National Forest Roads

While the bulk of Colorado's roads are based on TIGER 2009 data, for National Forest roads the TIGER roads were deleted in favor of NF roads. The advantages are many, up to date road existence, more accurate vectors, road numbers and names, road type, and permanently closed roads.

The major exception to deleting TIGER roads would be county through roads, by example Gunnison County 12, better known as the Kebler Pass Road. Generally speaking, the NF road data did not include these through roads.

The road type allowed for the creation of a unique line type for High Clearance roads and closed roads are given a weak line type. So a quick glance at the map can give you much more information about if a road exists and the expected conditions.
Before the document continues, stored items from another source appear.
Lemma obj_fill_ext_in : forall (K V : Type) (eqb : K -> K -> bool)
    (f g : K -> V) keys o,
  (forall k, In k keys -> f k = g k) ->
  obj_fill eqb f keys o = obj_fill eqb g keys o.
Proof.
  intros K V eqb f g keys. unfold obj_fill.
  induction keys as [|k r IH]; intros o H; [reflexivity|].
  cbn [fold_left]. rewrite (H k) by now left.
  apply IH. intros k' Hk. apply H. now right.
Qed.

Lemma fold_left_ext_in : forall (A B : Type) (f g : A -> B -> A) l a,
  (forall x b, In b l -> f x b = g x b) ->
  fold_left f l a = fold_left g l a.
Proof.
  intros A B f g l. induction l as [|b r IH]; intros a H; [reflexivity|].
  cbn [fold_left]. rewrite (H a b) by now left.
  apply IH. intros x b' Hb. apply H. now right.
Qed.

Section KeptRecords.
Variable h : Host.
Variable years : list (option Z).
Variable keep : Expense -> bool.
Hypothesis keep_selected : forall e y,
  In y years -> in_year h y e = true -> keep e = true.

Lemma in_year_kept : forall expenses y,
  In y years ->
  filter (in_year h y) (filter keep expenses) = filter (in_year h y) expenses.
Proof.
  intros expenses y Hy. apply filter_filter_implied.
  intros e He. now apply (keep_selected e y).
Qed.

Lemma season_total_kept : forall expenses y m,
  In y years ->
  season_total h (filter keep expenses) y m = season_total h expenses y m.
Proof.
  intros expenses y m Hy. unfold season_total. f_equal.
  apply filter_filter_implied. intros e He. unfold in_year_month in He.
  apply andb_true_iff in He. now apply (keep_selected e y).
Qed.

Lemma category_total_kept : forall expenses cat y,
  In y years ->
  category_total h (filter keep expenses) cat y
  = category_total h expenses cat y.
Proof.
  intros expenses cat y Hy. unfold category_total. f_equal.
  apply filter_filter_implied. intros e He.
  apply andb_true_iff in He. now apply (keep_selected e y).
Qed.

Lemma year_cumulative_kept : forall expenses y,
  In y years ->
  year_cumulative h (filter keep expenses) y = year_cumulative h expenses y.
Proof.
  intros expenses y Hy. unfold year_cumulative. now rewrite in_year_kept.
Qed.

Lemma SeasonalityChart_kept : forall expenses,
  SeasonalityChart h (filter keep expenses) years
  = SeasonalityChart h expenses years.
Proof.
  intro expenses. unfold SeasonalityChart. apply map_ext. intro m. f_equal.
  apply obj_fill_ext_in. intros y Hy. now rewrite season_total_kept.
Qed.

Lemma PaceOfSpendingChart_kept : forall expenses,
  PaceOfSpendingChart h (filter keep expenses) years
  = PaceOfSpendingChart h expenses years.
Proof.
  intro expenses. unfold PaceOfSpendingChart.
  rewrite (obj_fill_ext_in _ _ key_eqb
             (year_cumulative h (filter keep expenses))
             (year_cumulative h expenses) years [])
    by (intros y Hy; now apply year_cumulative_kept).
  reflexivity.
Qed.

Lemma CategoryComparisonChart_kept : forall expenses,
  CategoryComparisonChart h (filter keep expenses) years
  = CategoryComparisonChart h expenses years.
Proof.
  intro expenses. unfold CategoryComparisonChart. do 2 f_equal.
  apply map_ext. intro cat. unfold category_entry. f_equal.
  apply obj_fill_ext_in. intros y Hy. now rewrite category_total_kept.
Qed.

Lemma heatmap_year_kept : forall expenses st y,
  In y years ->
  heatmap_year h (filter keep expenses) st y = heatmap_year h expenses st y.
Proof.
  intros expenses st y Hy. unfold heatmap_year.
  rewrite (fold_left_ext_in _ _ (heatmap_cell h (filter keep expenses) y)
             (heatmap_cell h expenses y)); [reflexivity|].
  intros x m _. unfold heatmap_cell.
  fold (season_total h (filter keep expenses) y m).
  fold (season_total h expenses y m).
  now rewrite season_total_kept.
Qed.

Lemma HeatmapTable_kept : forall expenses,
  HeatmapTable h (filter keep expenses) years = HeatmapTable h expenses years.
Proof.
  intro expenses. unfold HeatmapTable.
  rewrite (fold_left_ext_in _ _ (heatmap_year h (filter keep expenses))
             (heatmap_year h expenses)); [reflexivity|].
  intros st y Hy. now apply heatmap_year_kept.
Qed.

Lemma TransactionBoxPlot_kept : forall expenses,
  TransactionBoxPlot h (filter keep expenses) years
  = TransactionBoxPlot h expenses years.
Proof.
  intro expenses. unfold TransactionBoxPlot. apply map_ext_in.
  intros y Hy. unfold year_amounts. now rewrite in_year_kept.
Qed.

Lemma dashboard_kept : forall expenses,
  dashboard h (filter keep expenses) years = dashboard h expenses years.
Proof.
  intro expenses. unfold dashboard.
  now rewrite SeasonalityChart_kept, PaceOfSpendingChart_kept,
    CategoryComparisonChart_kept, HeatmapTable_kept, TransactionBoxPlot_kept.
Qed.

End KeptRecords.

(** Each of the five views is a function of the records whose year is
    one of the selected years: dropping every other record changes none
    of them. *)
Theorem views_read_selected_years :
  forall h expenses years,
    dashboard h (filter (selected h years) expenses) years
    = dashboard h expenses years.
Proof.
  intros h expenses years. apply dashboard_kept.
  intros e y Hy He. unfold selected. apply existsb_exists.
  now exists y.
Qed.

(** A record whose date the host cannot read has no year ([NaN]); it is
    counted in no view, whatever the selected years. *)
Theorem views_skip_undated_records :
  forall h expenses years,
    (forall e y, dated h e = false -> in_year h y e = false) /\
    dashboard h (filter (dated h) expenses) years
    = dashboard h expenses years.
Proof.
  intros h expenses years.
  assert (H : forall e y, dated h e = false -> in_year h y e = false).
  { intros e y. unfold dated, in_year.
    destruct (new_Date h (date e)); [discriminate | reflexivity]. }
  split; [exact H|]. apply dashboard_kept.
  intros e y _ He. destruct (dated h e) eqn:E; [reflexivity|].
  rewrite (H e y E) in He. discriminate.
Qed.

(* ------------------------------------------------------------------ *)
(** ** The year of the records without a readable date *)

Lemma in_year_NaN : forall h e, in_year h None e = false.
Proof.
  intros h e. unfold in_year.
  now destruct (getFullYear h (new_Date h (date e))).
Qed.

Lemma filter_none : forall (A : Type) (p : A -> bool) l,
  (forall x, p x = false) -> filter p l = [].
Proof.
  intros A p l H. induction l as [|x r IH]; [reflexivity|].
  cbn [filter]. now rewrite H.
Qed.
Closed roads are shown for two reasons: 1) a clear indication that a once available road is no longer driveable and 2) a possible hiking trail. The only downside of the trail idea is that a closed road would be neither maintained as a road or a trail, so expect some deadfall.
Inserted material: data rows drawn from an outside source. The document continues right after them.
(** X23: "Guardar cambios" on the edit form of a service, with the client
    left as the form shows it.  The form shows the client of the service
    when the dictionary of the form has that client under its name, and
    the service then keeps its client; otherwise it shows "(Sin cliente)"
    and saving takes the client off the service.  A client whose name no
    other client has is shown.  Of two clients of one name the form shows
    one at most: the services of the other lose their client when they
    are saved.  A service without a client, or with a client that is not
    in the table, is saved without a client. *)
Theorem untouched_form_client (i : Z) (row : Service.row) (d : Py.date)
    (hh mm : Z) (ty : string) (am : Z) (st no : string) (w : world) :
  int64 i → services (db w) !! i = Some row →
  st = "Pendiente"%string ∨ st = "Pagado"%string →
  (∀ k, is_Some (clients (db w) !! k) → int64 k) →
  let clients_df := select_clients (db w) in
  let choice := client_name_edit_default clients_df (Service.client_id row) in
  let saved :=
    Service.client_id
      <$> services
            (db (press (GuardarCambiosServicio i (client_map_of clients_df)
                          choice d hh mm ty am st no) w).1) !! i in
  (∀ k c, Service.client_id row = Some k →
          clients (db w) !! k = Some c →
          Client.name c ≠ "(Sin cliente)"%string →
          (client_map_of clients_df !! Client.name c = Some k →
           choice = Client.name c ∧ saved = Some (Some k))
          ∧ (client_map_of clients_df !! Client.name c ≠ Some k →
             choice = "(Sin cliente)"%string ∧ saved = Some None)
          ∧ ((∀ k' c', clients (db w) !! k' = Some c' →
                       Client.name c' = Client.name c → k' = k) →
             choice = Client.name c ∧ saved = Some (Some k))
          ∧ (∀ k' c', clients (db w) !! k' = Some c' →
                      Client.name c' = Client.name c → k' ≠ k →
                      choice = Client.name c →
                      client_name_edit_default clients_df (Some k')
                      = "(Sin cliente)"%string))
  ∧ (Service.client_id row = None
     ∨ (∃ k, Service.client_id row = Some k ∧ clients (db w) !! k = None) →
     choice = "(Sin cliente)"%string ∧ saved = Some None).
Proof.
  intros Hint Hrow Hst Hkeys clients_df choice saved.
  subst saved choice clients_df.
  assert (Hsaved : ∀ choice,
            Service.client_id
              <$> services
                    (db (press (GuardarCambiosServicio i
                                  (client_map_of (select_clients (db w)))
                                  choice d hh mm ty am st no) w).1) !! i
            = Some (if String.eqb choice "(Sin cliente)" then None
                    else client_map_of (select_clients (db w)) !! choice)).
  { intros choice. cbn [press]. unfold guardar_cambios_servicio.
    rewrite write_clear_run. cbn [run_op]. rewrite update_service_eq.
    rewrite exec_stmt_bound.
    - cbn [exec_bound]. rewrite Hrow.
      assert (Hs : status_check (Some st) = true).
      { destruct Hst as [-> | ->]; reflexivity. }
      rewrite service_row_ok by done. simpl. by rewrite lookup_insert_eq.
    - apply update_service_binds. split; [done|]. split; [|done].
      intros k Hk. destruct (String.eqb choice "(Sin cliente)"); [done|].
      apply (client_map_of_client Hsorts) in Hk as (c & Hc & _).
      apply Hkeys. eauto. }
  rewrite Hsaved. clear Hsaved.
  assert (Hdefault : ∀ c,
            client_name_edit_default (select_clients (db w)) c
            = default "(Sin cliente)"%string
                (c ≫= λ k, inv_client_map (select_clients (db w)) !! k)).
  { intros c. apply client_name_edit_default_current. }
  assert (Hinv_name : ∀ k c n,
            clients (db w) !! k = Some c →
            inv_client_map (select_clients (db w)) !! k = Some n →
            n = Client.name c).
  { intros k c n Hc Hinv. apply inv_client_map_spec in Hinv.
    apply (client_map_of_client Hsorts) in Hinv as (c0 & Hc0 & <-).
    congruence. }
  rewrite !Hdefault.
  split.
  - intros k c -> Hc Hname. simpl.
    assert (Hshown : client_map_of (select_clients (db w)) !! Client.name c
                     = Some k →
              default "(Sin cliente)"%string
                (inv_client_map (select_clients (db w)) !! k)
              = Client.name c
              ∧ Some (if String.eqb
                           (default "(Sin cliente)"%string
                              (inv_client_map (select_clients (db w)) !! k))
                           "(Sin cliente)"
                      then None
                      else client_map_of (select_clients (db w))
                           !! default "(Sin cliente)"%string
                                (inv_client_map (select_clients (db w))
                                 !! k))
                = Some (Some k)).
    { intros Hcm. pose proof Hcm as Hinv.
      apply inv_client_map_spec in Hinv. rewrite Hinv. simpl.
      split; [done|]. apply String.eqb_neq in Hname.
      by rewrite Hname, Hcm. }
    split; [exact Hshown|]. split; [|split].
    + intros Hcm.
      destruct (inv_client_map (select_clients (db w)) !! k) as [n|] eqn:Hinv;
        [|done].
      pose proof (Hinv_name k c n Hc Hinv) as ->.
      by apply inv_client_map_spec in Hinv.
    + intros Honly. apply Hshown.
      destruct (last_filter_some (select_clients (db w)) (Client.name c)
                  (k, c)) as [[k' c'] Hlast];
        [by apply (elem_of_select_clients Hsorts)|done|].
      rewrite client_map_of_last, Hlast. simpl. f_equal.
      apply last_filter_name in Hlast as [Hin Hn'].
      apply (elem_of_select_clients Hsorts) in Hin. by eapply Honly.
    + intros k' c' Hc' Hn Hne Hchoice. rewrite Hdefault. simpl.
      destruct (inv_client_map (select_clients (db w)) !! k') as [n'|]
        eqn:Hinv'; [|done].
      pose proof (Hinv_name k' c' n' Hc' Hinv') as ->.
      apply inv_client_map_spec in Hinv'. exfalso.
      destruct (inv_client_map (select_clients (db w)) !! k) as [n|]
        eqn:Hinv; simpl in Hchoice; [|congruence].
      subst n. apply inv_client_map_spec in Hinv.
      rewrite Hn in Hinv'. congruence.
  - intros [-> | (k & -> & Hc)]; simpl; [done|].
    destruct (inv_client_map (select_clients (db w)) !! k) as [n|] eqn:Hinv;
      [|done].
    apply inv_client_map_spec in Hinv.
    apply (client_map_of_client Hsorts) in Hinv as (c0 & Hc0 & _).
    congruence.
Qed.

End EditForm.

(** ** The further properties on the sample data *)

(** The export of December 2024 of the sample. *)
Example sample_export :
  let book :=
    export_excel (RT:=reference_runtime) (PD:=reference_pandas)
      (Some "2024-12-01"%string) (Some "2025-01-01"%string) sample_store in
  AgendaSheet.Cliente <$> agenda_sheet book
  = [Some "Luis"%string; Some "Ana"%string; Some "Luis"%string]
  ∧ fecha_dates book
    = Some [Py.Date 2024 12 1; Py.Date 2024 12 15; Py.Date 2024 12 15]
  ∧ ClientesSheet.Cliente <$> clientes_sheet book
    = ["Ana"%string; "Luis"%string].
Proof. vm_compute. auto. Qed.

(** Two clients named "Ana", keys 2 and 3.  With the sorter that leaves
    equal rows as the table has them, a service for a new client "Ana"
    goes to client 2, and the edit form has client 3 under the name. *)
Example sample_namesake :
  let w :=
    (press (RT:=reference_runtime)
       (AgregarServicio 0 "(Nuevo cliente)" None "Ana" "555-0103" "Calle 3"
          EmptyString (Py.Date 2025 2 3) 16 45 "Desratizacion" 350
          "Pendiente" EmptyString) sample_world).1 in
  (λ r, (r.1, Client.name r.2))
    <$> select_clients (RT:=reference_runtime) (db w)
  = [(2, "Ana"%string); (3, "Ana"%string); (1, "Luis"%string)]
  ∧ Service.client_id <$> services (db w) !! 5 = Some (Some 2)
  ∧ client_map_of (select_clients (RT:=reference_runtime) (db w))
    !! "Ana"%string = Some 3.
Proof. vm_compute. auto. Qed.

Lemma int64_sample_keys :
  ∀ k, is_Some (clients sample_store !! k) → int64 k.
Proof.
  intros k [c Hc]. revert k c Hc.
  apply (proj1 (map_Forall_lookup (λ k _, int64 k) (clients sample_store))).
  refine (bool_decide_unpack _ _). vm_compute. exact I.
Qed.

Lemma int64_namesake_keys :
  ∀ k, is_Some (clients namesake_store !! k) → int64 k.
Proof.
  intros k [c Hc]. revert k c Hc.
  apply (proj1 (map_Forall_lookup (λ k _, int64 k)
                  (clients namesake_store))).
  refine (bool_decide_unpack _ _). vm_compute. exact I.
Qed.

Lemma writes_all_or_nothing_witness :
  (with_connection_faulty 1 (op_steps (RT:=reference_runtime)
                               (OpDeleteClient 1)) sample_store).1
  = sample_store
  ∧ interrupted 1 (op_steps (RT:=reference_runtime) (OpDeleteClient 1))
      sample_store = sample_store.
Proof.
  apply (proj1 (proj2 (proj2 (writes_all_or_nothing (RT:=reference_runtime)
                                (OpDeleteClient 1) 1 sample_store)))).
  simpl. lia.
Defined.

Lemma service_constraints_witness :
  add_service (Some "2025-02-03"%string) None None None None
    (Some "Cancelado"%string) None sample_store
  = (sample_store, Raise IntegrityError).
Proof.
  apply (proj1 (proj2 (service_constraints (Some "2025-02-03"%string) None
                         None None None (Some "Cancelado"%string) None
                         sample_store))).
  - split; intros ? H; discriminate H.
  - vm_compute. reflexivity.
  - intros [_ [H | [H | H]]]; discriminate H.
Defined.

Lemma keys_never_reused_witness :
  services
    (run_ops (RT:=reference_runtime)
       [OpAddService (Some "2025-02-03"%string) None None None None None
          None]
       (run_ops (RT:=reference_runtime) (sample_ops ++ [OpDeleteService 4])
          empty_store)) !! 4 = None.
Proof.
  assert (Hempty : ids_ok empty_store).
  { split; intros k [x Hx]; simpl in Hx; rewrite lookup_empty in Hx;
      discriminate Hx. }
  apply (keys_never_reused (RT:=reference_runtime)
           [OpAddService (Some "2025-02-03"%string) None None None None None
              None]
           (run_ops (RT:=reference_runtime)
              (sample_ops ++ [OpDeleteService 4]) empty_store)).
  - apply (keys_never_reused (RT:=reference_runtime)
             (sample_ops ++ [OpDeleteService 4]) empty_store Hempty).
  - vm_compute. discriminate.
  - vm_compute. reflexivity.
Defined.

Lemma delete_client_agenda_witness :
  select_services (RT:=reference_runtime) None None
    (delete_client 1 sample_store).1
  ≡ₚ forget_client 1
       <$> select_services (RT:=reference_runtime) None None sample_store.
Proof.
  assert (Hint : int64 1) by (unfold int64; lia).
  exact (delete_client_agenda (RT:=reference_runtime) reference_sorts 1 None
           None sample_store Hint).
Defined.

Lemma delete_service_removes_witness :
  get_service_by_id 4 (delete_service 4 sample_store).1 = Ok None.
Proof.
  assert (Hint : int64 4) by (unfold int64; lia).
  exact (proj1 (proj2 (delete_service_removes (RT:=reference_runtime)
                         reference_sorts 4 None None sample_store Hint))).
Defined.

Lemma update_client_shows_witness :
  clients (update_client (RT:=reference_runtime) 2 " Ana Maria " "555-0199"
             "Calle 9" EmptyString sample_store).1 !! 2
  = Some (Client.Row (@py_strip reference_runtime " Ana Maria ")
            (Some (@py_strip reference_runtime "555-0199"))
            (Some (@py_strip reference_runtime "Calle 9"))
            (Some (@py_strip reference_runtime EmptyString))).
Proof.
  assert (Hint : int64 2) by (unfold int64; lia).
  assert (Hsome : is_Some (clients sample_store !! 2)).
  { eexists. vm_compute. reflexivity. }
  exact (proj1 (proj2 (update_client_shows (RT:=reference_runtime)
                         reference_sorts 2 " Ana Maria " "555-0199"
                         "Calle 9" EmptyString None None sample_store Hint
                         Hsome))).
Defined.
The following three MapSource screenshots will help you understand the new high clearance line type and compare Above the Timber 24K topos to Garmin 24K topos of the same area. This is the area between US50 and Marshall Pass in the Gunnison NF. The dashed gray line shows those roads designated as high clearance in the forest data. The continous lines show roads suitable for passenger cars. Also shown are several closed roads, lower-right.

Here we see that Garmin codes their maps to not show roads, except major highways, at the 200 foot contour detail level.

In order to see secondary and tertiary roads you have to increase the detail two levels which brings on 40-foot contours.

Of further interest, compare the identical intersection along Indian Creek, the number and names of the roads differ significantly. You be the judge which will be more useful in the field.